[Work required]
Where the records below show the word "WaitBlockArray" in a line, please copy that line.

[Dataset extract]
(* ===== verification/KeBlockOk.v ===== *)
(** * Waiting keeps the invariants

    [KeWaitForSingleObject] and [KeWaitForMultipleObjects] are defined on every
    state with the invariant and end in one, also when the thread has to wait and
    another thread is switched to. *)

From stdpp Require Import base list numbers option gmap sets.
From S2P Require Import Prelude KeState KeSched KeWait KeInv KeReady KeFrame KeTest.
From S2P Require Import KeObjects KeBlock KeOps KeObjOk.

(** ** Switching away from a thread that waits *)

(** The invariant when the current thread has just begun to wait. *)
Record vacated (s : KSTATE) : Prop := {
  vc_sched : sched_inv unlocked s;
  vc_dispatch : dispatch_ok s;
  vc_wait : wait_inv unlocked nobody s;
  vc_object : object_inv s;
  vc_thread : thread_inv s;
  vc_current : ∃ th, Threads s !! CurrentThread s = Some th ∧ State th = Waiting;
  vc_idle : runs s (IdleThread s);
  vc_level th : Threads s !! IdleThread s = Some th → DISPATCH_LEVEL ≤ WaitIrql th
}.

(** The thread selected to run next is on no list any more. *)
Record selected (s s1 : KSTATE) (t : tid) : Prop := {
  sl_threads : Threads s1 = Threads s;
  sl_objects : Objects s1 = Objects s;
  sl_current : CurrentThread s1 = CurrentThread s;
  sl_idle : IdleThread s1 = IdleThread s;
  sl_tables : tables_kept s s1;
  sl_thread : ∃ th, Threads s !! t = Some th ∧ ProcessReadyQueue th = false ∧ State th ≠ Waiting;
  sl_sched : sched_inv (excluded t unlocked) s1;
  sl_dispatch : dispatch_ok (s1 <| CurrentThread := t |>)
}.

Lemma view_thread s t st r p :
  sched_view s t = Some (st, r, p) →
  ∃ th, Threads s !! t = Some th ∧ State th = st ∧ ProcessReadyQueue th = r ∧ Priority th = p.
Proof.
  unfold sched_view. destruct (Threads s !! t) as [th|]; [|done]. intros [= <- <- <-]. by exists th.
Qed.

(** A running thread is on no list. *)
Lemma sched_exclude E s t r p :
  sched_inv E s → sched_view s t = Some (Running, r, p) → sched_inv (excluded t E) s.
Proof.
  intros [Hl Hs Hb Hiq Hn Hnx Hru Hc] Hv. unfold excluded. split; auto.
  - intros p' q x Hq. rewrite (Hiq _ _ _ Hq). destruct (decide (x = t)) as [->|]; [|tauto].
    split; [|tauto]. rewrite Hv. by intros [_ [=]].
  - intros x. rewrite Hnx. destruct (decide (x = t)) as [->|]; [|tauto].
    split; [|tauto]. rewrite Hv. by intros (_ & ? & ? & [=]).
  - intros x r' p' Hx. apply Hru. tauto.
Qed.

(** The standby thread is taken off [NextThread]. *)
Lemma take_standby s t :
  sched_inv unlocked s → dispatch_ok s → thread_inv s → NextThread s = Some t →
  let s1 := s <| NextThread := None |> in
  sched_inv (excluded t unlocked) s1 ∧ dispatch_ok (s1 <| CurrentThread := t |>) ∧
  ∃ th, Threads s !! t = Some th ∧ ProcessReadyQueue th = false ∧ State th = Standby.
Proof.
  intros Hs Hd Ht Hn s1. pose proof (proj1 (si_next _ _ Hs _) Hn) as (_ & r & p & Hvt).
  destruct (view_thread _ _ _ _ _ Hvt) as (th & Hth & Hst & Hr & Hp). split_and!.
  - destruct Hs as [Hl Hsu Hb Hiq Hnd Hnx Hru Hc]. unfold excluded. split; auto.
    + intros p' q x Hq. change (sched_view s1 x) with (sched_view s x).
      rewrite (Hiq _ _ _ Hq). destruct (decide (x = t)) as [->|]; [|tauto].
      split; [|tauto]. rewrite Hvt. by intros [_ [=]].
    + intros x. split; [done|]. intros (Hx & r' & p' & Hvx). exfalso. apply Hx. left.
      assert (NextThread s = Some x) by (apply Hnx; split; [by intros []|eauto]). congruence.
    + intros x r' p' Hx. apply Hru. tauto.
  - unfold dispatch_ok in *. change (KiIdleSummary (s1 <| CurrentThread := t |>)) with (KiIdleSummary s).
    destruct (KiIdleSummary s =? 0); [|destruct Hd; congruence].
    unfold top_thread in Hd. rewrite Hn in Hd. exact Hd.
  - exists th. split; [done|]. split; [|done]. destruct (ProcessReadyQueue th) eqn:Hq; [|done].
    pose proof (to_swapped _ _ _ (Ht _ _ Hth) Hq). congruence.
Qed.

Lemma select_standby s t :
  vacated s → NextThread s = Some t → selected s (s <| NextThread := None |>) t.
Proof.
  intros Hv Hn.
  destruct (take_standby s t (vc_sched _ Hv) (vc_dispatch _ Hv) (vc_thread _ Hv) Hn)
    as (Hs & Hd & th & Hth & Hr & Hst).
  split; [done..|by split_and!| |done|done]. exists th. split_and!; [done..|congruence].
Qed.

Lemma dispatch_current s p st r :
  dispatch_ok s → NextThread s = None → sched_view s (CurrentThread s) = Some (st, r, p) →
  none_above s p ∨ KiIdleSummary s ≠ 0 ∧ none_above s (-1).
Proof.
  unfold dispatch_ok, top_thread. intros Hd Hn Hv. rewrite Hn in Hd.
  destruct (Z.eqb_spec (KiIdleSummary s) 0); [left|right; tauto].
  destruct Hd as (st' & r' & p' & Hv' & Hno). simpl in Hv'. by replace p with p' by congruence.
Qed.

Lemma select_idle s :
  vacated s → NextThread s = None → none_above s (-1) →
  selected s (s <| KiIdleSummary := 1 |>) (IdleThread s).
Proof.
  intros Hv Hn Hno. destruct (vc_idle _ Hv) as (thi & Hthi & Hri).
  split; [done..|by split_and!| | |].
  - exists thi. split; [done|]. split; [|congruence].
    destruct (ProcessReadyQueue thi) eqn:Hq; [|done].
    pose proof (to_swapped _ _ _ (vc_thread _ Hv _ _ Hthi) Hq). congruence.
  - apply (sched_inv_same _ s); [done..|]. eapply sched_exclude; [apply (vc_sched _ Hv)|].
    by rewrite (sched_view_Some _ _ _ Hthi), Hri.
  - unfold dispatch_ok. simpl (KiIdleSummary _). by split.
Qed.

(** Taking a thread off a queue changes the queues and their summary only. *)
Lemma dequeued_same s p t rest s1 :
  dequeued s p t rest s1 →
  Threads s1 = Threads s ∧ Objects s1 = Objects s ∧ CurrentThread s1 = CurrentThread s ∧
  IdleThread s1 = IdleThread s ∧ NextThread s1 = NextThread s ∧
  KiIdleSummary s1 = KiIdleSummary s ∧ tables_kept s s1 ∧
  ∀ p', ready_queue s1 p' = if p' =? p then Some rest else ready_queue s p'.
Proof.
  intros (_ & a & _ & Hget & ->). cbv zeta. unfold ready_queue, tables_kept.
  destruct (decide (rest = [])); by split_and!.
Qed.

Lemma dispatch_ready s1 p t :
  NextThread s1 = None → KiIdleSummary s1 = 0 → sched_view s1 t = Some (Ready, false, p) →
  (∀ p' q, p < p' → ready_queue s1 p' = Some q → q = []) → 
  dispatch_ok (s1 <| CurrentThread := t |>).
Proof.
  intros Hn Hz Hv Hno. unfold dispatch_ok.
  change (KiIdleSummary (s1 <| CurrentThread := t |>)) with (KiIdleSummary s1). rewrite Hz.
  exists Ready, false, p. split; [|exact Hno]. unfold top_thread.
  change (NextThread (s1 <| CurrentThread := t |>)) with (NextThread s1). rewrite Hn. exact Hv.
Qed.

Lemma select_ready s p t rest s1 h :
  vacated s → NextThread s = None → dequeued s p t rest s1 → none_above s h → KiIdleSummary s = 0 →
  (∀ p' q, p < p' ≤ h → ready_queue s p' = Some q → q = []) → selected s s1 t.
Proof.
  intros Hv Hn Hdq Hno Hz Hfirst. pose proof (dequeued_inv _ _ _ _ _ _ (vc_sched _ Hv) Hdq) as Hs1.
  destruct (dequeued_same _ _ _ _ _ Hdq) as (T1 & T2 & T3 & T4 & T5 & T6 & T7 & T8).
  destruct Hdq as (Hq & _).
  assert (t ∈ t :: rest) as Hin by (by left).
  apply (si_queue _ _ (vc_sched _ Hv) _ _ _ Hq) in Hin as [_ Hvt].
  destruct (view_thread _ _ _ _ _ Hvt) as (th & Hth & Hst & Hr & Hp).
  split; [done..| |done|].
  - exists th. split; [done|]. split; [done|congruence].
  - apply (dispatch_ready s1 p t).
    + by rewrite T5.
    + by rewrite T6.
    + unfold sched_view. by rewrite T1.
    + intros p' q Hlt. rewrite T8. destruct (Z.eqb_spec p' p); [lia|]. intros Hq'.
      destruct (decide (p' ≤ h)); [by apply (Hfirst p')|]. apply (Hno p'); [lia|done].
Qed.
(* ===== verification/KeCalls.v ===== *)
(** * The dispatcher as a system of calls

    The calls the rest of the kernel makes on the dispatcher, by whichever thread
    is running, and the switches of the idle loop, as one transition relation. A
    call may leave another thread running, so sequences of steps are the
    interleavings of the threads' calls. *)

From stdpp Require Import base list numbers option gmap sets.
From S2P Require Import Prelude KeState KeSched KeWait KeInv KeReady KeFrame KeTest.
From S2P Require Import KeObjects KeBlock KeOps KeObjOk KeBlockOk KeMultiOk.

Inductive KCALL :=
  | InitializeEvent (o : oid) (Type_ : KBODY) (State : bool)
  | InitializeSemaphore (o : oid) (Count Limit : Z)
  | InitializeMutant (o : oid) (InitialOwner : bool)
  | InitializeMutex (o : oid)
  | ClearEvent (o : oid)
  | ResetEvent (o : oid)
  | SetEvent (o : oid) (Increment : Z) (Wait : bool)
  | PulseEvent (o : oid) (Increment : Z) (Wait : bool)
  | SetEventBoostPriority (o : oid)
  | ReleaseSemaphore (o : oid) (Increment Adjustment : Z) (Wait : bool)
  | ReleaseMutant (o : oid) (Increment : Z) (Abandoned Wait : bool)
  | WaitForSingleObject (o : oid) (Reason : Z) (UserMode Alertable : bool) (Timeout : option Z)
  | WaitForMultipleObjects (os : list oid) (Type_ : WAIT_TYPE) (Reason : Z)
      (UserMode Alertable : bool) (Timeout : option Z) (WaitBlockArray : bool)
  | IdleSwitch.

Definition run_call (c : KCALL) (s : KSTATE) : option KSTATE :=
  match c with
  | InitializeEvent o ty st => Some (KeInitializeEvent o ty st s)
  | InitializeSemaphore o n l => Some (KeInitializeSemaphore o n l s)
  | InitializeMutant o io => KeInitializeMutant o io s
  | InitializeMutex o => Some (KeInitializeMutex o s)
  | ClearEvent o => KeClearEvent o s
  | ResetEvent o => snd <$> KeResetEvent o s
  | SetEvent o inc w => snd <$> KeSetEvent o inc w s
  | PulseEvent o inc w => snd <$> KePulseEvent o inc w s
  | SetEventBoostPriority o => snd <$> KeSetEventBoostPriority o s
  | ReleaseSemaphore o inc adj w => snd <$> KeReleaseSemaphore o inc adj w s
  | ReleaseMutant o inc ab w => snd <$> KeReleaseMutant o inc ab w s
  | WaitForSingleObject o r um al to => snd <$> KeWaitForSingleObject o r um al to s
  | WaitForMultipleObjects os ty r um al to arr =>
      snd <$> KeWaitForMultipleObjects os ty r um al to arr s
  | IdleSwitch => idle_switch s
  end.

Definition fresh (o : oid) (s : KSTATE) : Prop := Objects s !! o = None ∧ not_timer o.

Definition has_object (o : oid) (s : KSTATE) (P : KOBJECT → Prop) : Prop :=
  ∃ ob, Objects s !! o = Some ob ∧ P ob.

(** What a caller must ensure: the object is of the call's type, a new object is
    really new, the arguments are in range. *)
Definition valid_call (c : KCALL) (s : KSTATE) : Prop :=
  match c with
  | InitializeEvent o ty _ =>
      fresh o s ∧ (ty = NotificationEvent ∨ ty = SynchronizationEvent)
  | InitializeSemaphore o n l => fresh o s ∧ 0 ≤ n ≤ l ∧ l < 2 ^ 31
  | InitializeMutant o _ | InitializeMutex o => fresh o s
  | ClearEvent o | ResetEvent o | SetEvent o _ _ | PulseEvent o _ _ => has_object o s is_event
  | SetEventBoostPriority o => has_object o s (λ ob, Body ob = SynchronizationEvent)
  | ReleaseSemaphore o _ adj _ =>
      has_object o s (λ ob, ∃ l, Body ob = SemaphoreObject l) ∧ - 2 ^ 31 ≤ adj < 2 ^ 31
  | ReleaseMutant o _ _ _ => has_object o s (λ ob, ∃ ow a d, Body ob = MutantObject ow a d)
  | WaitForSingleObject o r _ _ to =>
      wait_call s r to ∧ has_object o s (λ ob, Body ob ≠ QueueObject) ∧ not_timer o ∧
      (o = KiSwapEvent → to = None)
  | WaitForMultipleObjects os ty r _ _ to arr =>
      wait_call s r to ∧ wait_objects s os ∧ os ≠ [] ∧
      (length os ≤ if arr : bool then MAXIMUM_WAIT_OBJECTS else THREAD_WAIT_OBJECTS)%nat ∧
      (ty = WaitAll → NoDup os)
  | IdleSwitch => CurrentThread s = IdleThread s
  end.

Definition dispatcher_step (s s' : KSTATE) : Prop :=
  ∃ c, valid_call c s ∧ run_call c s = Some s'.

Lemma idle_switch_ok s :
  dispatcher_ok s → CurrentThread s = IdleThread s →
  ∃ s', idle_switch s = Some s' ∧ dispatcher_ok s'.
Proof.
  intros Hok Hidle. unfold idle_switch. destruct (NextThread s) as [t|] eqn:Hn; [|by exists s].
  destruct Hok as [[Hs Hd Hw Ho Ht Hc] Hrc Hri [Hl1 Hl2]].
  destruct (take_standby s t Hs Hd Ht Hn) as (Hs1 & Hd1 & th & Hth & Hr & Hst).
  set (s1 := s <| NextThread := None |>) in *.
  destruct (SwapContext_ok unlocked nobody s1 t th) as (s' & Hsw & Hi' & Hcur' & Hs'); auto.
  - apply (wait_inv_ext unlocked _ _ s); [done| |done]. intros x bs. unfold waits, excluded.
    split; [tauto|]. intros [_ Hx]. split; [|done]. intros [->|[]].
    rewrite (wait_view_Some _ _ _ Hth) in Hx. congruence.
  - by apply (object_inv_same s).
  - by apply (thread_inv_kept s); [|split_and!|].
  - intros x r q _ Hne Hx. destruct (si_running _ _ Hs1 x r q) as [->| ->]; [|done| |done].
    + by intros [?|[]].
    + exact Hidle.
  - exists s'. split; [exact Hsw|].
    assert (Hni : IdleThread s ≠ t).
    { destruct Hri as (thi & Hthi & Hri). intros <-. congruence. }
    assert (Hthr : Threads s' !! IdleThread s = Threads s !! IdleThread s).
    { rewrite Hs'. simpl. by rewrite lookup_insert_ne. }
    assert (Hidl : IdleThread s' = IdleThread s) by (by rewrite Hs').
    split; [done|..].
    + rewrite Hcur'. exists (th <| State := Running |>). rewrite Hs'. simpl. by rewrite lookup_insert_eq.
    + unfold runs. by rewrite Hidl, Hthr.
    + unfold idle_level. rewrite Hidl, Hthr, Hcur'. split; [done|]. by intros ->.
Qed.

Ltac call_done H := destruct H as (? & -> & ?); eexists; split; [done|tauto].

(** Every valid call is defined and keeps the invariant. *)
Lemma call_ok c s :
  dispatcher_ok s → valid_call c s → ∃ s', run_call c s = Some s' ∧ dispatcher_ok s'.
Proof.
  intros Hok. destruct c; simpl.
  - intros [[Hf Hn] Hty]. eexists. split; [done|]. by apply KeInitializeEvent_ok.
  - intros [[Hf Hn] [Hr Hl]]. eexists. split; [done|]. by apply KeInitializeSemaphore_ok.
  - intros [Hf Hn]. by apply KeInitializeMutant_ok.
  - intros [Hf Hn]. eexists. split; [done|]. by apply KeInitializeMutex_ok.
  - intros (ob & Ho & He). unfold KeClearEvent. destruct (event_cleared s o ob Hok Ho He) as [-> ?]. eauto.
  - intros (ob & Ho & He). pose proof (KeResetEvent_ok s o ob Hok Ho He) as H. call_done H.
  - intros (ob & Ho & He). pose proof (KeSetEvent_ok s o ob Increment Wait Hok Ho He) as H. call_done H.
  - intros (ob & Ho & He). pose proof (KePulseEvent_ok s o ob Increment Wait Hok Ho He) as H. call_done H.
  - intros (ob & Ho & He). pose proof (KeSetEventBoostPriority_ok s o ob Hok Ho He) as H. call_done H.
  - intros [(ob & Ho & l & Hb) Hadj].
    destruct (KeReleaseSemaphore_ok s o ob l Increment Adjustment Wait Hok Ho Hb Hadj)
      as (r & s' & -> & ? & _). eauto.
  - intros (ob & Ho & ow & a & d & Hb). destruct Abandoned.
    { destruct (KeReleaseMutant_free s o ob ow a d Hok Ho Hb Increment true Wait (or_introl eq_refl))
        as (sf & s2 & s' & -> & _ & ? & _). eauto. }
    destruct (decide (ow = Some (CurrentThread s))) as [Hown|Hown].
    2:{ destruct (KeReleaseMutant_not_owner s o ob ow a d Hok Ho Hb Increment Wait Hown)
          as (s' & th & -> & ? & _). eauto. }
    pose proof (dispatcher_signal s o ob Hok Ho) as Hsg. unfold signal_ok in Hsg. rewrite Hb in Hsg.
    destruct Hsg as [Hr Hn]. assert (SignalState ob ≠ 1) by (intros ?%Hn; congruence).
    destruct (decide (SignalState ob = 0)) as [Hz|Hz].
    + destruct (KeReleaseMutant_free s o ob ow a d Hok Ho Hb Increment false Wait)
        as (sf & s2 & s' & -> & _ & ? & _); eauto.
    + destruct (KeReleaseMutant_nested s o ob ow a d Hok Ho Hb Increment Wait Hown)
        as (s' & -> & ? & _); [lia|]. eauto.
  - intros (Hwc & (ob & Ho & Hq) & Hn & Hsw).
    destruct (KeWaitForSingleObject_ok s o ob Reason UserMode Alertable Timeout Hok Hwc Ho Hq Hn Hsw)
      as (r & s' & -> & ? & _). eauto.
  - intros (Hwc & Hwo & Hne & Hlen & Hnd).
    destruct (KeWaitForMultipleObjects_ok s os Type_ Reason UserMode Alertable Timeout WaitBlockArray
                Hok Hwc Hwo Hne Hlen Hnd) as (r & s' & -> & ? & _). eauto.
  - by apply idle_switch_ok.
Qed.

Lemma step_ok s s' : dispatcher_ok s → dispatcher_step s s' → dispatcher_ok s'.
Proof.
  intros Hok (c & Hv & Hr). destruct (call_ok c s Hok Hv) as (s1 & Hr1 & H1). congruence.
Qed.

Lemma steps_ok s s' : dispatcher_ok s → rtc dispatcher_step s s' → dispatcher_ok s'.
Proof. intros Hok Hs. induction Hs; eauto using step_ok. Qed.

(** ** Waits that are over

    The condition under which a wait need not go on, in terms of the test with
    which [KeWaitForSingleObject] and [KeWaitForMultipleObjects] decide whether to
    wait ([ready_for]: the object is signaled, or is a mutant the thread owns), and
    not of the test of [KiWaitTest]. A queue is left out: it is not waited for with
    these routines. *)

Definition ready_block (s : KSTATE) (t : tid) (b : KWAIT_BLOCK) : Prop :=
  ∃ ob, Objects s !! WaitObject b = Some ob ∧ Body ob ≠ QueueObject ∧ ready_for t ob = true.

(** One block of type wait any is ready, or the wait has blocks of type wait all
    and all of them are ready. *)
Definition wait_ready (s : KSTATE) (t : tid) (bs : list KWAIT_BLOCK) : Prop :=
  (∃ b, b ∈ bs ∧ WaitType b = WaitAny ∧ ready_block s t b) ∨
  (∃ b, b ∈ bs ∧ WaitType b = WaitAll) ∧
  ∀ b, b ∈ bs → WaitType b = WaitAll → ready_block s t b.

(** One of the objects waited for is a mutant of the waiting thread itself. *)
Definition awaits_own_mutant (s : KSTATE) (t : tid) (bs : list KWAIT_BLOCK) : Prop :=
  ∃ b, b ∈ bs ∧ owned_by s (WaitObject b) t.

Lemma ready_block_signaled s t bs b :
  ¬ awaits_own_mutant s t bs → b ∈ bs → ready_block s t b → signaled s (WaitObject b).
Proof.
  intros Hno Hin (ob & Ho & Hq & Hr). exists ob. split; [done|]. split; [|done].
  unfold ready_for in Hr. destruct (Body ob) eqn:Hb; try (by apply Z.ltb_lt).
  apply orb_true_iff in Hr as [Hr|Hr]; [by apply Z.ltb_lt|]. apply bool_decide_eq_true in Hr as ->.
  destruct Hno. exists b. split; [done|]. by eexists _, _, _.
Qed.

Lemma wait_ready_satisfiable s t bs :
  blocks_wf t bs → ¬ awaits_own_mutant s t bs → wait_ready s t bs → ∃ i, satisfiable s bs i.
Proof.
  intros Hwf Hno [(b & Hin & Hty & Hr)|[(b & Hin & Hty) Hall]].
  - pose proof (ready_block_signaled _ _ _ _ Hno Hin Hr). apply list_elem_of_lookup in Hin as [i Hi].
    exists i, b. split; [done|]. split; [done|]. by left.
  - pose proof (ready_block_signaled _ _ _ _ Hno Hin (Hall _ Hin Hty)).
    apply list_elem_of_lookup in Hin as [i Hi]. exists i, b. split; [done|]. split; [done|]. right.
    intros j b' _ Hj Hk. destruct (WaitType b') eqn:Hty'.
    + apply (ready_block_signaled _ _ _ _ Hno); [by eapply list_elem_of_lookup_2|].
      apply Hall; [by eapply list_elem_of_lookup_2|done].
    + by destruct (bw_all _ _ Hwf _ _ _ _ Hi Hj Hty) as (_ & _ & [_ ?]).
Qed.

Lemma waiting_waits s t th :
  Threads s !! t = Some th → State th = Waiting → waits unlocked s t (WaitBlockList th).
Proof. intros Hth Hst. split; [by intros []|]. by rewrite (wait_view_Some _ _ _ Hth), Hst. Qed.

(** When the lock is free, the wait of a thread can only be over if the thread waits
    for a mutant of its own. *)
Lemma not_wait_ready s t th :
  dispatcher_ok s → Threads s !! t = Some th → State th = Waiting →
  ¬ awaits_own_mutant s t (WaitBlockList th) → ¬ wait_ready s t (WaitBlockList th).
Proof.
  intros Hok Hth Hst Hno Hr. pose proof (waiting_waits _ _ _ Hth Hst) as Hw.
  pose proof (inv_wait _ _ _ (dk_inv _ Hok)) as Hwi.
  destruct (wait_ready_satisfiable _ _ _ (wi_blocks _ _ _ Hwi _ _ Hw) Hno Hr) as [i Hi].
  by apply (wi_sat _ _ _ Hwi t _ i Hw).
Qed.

[Response area]
      (UserMode Alertable : bool) (Timeout : option Z) (WaitBlockArray : bool)
    destruct (KeWaitForMultipleObjects_ok s os Type_ Reason UserMode Alertable Timeout WaitBlockArray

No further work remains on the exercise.